* Exercise
Starting from the line that contains "else (set_contents fd", reproduce each line exactly through the end of the material, and include no other lines.

* Given records
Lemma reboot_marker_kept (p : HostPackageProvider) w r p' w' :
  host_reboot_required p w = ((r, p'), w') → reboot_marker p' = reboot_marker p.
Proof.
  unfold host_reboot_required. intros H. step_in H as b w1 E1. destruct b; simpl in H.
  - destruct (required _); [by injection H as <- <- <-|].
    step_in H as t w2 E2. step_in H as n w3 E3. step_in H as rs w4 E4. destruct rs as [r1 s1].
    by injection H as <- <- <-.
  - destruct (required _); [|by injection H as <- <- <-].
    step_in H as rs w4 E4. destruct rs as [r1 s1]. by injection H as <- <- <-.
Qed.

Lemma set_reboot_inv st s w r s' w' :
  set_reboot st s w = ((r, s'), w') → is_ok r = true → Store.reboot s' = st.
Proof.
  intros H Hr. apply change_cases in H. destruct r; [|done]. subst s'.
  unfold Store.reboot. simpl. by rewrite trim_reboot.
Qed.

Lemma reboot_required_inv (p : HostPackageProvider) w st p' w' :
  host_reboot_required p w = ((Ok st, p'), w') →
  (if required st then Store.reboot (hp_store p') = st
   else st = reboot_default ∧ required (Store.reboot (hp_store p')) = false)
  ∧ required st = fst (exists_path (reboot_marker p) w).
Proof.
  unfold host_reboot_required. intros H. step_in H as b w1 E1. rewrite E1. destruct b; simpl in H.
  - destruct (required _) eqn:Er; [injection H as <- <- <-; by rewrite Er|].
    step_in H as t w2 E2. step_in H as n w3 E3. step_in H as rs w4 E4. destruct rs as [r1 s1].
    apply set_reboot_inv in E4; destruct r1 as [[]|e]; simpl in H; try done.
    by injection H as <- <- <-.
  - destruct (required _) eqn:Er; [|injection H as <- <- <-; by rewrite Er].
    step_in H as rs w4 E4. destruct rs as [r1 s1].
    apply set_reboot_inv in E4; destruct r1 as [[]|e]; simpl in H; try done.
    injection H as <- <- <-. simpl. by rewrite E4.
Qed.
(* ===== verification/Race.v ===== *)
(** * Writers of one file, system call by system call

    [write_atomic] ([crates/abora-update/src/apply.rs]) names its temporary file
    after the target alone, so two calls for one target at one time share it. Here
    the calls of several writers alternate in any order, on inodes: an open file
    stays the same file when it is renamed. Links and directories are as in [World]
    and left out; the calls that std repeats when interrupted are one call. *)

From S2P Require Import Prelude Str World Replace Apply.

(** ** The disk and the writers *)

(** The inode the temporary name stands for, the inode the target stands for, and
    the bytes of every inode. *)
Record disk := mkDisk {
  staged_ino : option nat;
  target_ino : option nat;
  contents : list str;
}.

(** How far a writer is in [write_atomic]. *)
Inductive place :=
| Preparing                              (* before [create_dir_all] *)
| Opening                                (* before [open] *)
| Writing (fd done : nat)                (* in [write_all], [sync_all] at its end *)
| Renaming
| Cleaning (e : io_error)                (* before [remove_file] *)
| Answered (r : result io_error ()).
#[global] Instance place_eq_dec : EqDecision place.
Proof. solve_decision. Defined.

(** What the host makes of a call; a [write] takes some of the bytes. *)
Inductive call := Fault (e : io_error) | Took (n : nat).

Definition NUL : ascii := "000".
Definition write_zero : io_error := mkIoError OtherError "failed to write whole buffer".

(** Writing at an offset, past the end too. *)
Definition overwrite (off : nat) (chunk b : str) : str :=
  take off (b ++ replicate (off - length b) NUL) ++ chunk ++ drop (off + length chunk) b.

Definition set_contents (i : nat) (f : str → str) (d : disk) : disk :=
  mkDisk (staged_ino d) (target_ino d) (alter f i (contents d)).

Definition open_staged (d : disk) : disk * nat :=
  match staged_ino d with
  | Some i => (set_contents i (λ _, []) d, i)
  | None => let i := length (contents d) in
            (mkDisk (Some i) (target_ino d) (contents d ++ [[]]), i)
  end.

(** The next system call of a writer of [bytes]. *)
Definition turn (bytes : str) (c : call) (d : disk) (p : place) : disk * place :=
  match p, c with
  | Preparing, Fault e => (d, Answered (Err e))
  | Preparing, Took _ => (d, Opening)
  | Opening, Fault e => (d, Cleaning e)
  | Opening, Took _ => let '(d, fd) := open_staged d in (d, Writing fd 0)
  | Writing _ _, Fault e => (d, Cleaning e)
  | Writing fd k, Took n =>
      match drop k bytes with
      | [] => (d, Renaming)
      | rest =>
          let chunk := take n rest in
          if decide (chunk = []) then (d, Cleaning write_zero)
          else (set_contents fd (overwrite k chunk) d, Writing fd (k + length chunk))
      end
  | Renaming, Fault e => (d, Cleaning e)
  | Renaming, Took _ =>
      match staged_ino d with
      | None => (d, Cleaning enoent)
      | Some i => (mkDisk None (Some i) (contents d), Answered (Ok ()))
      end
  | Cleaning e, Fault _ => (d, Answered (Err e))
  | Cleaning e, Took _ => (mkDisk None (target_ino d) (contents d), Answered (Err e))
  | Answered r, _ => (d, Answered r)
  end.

* Answer space
          else (set_contents fd (overwrite k chunk) d, Writing fd (k + length chunk))
      end
  | Renaming, Fault e => (d, Cleaning e)
  | Renaming, Took _ =>
      match staged_ino d with
      | None => (d, Cleaning enoent)
      | Some i => (mkDisk None (Some i) (contents d), Answered (Ok ()))
      end
  | Cleaning e, Fault _ => (d, Answered (Err e))
  | Cleaning e, Took _ => (mkDisk None (target_ino d) (contents d), Answered (Err e))
  | Answered r, _ => (d, Answered r)
  end.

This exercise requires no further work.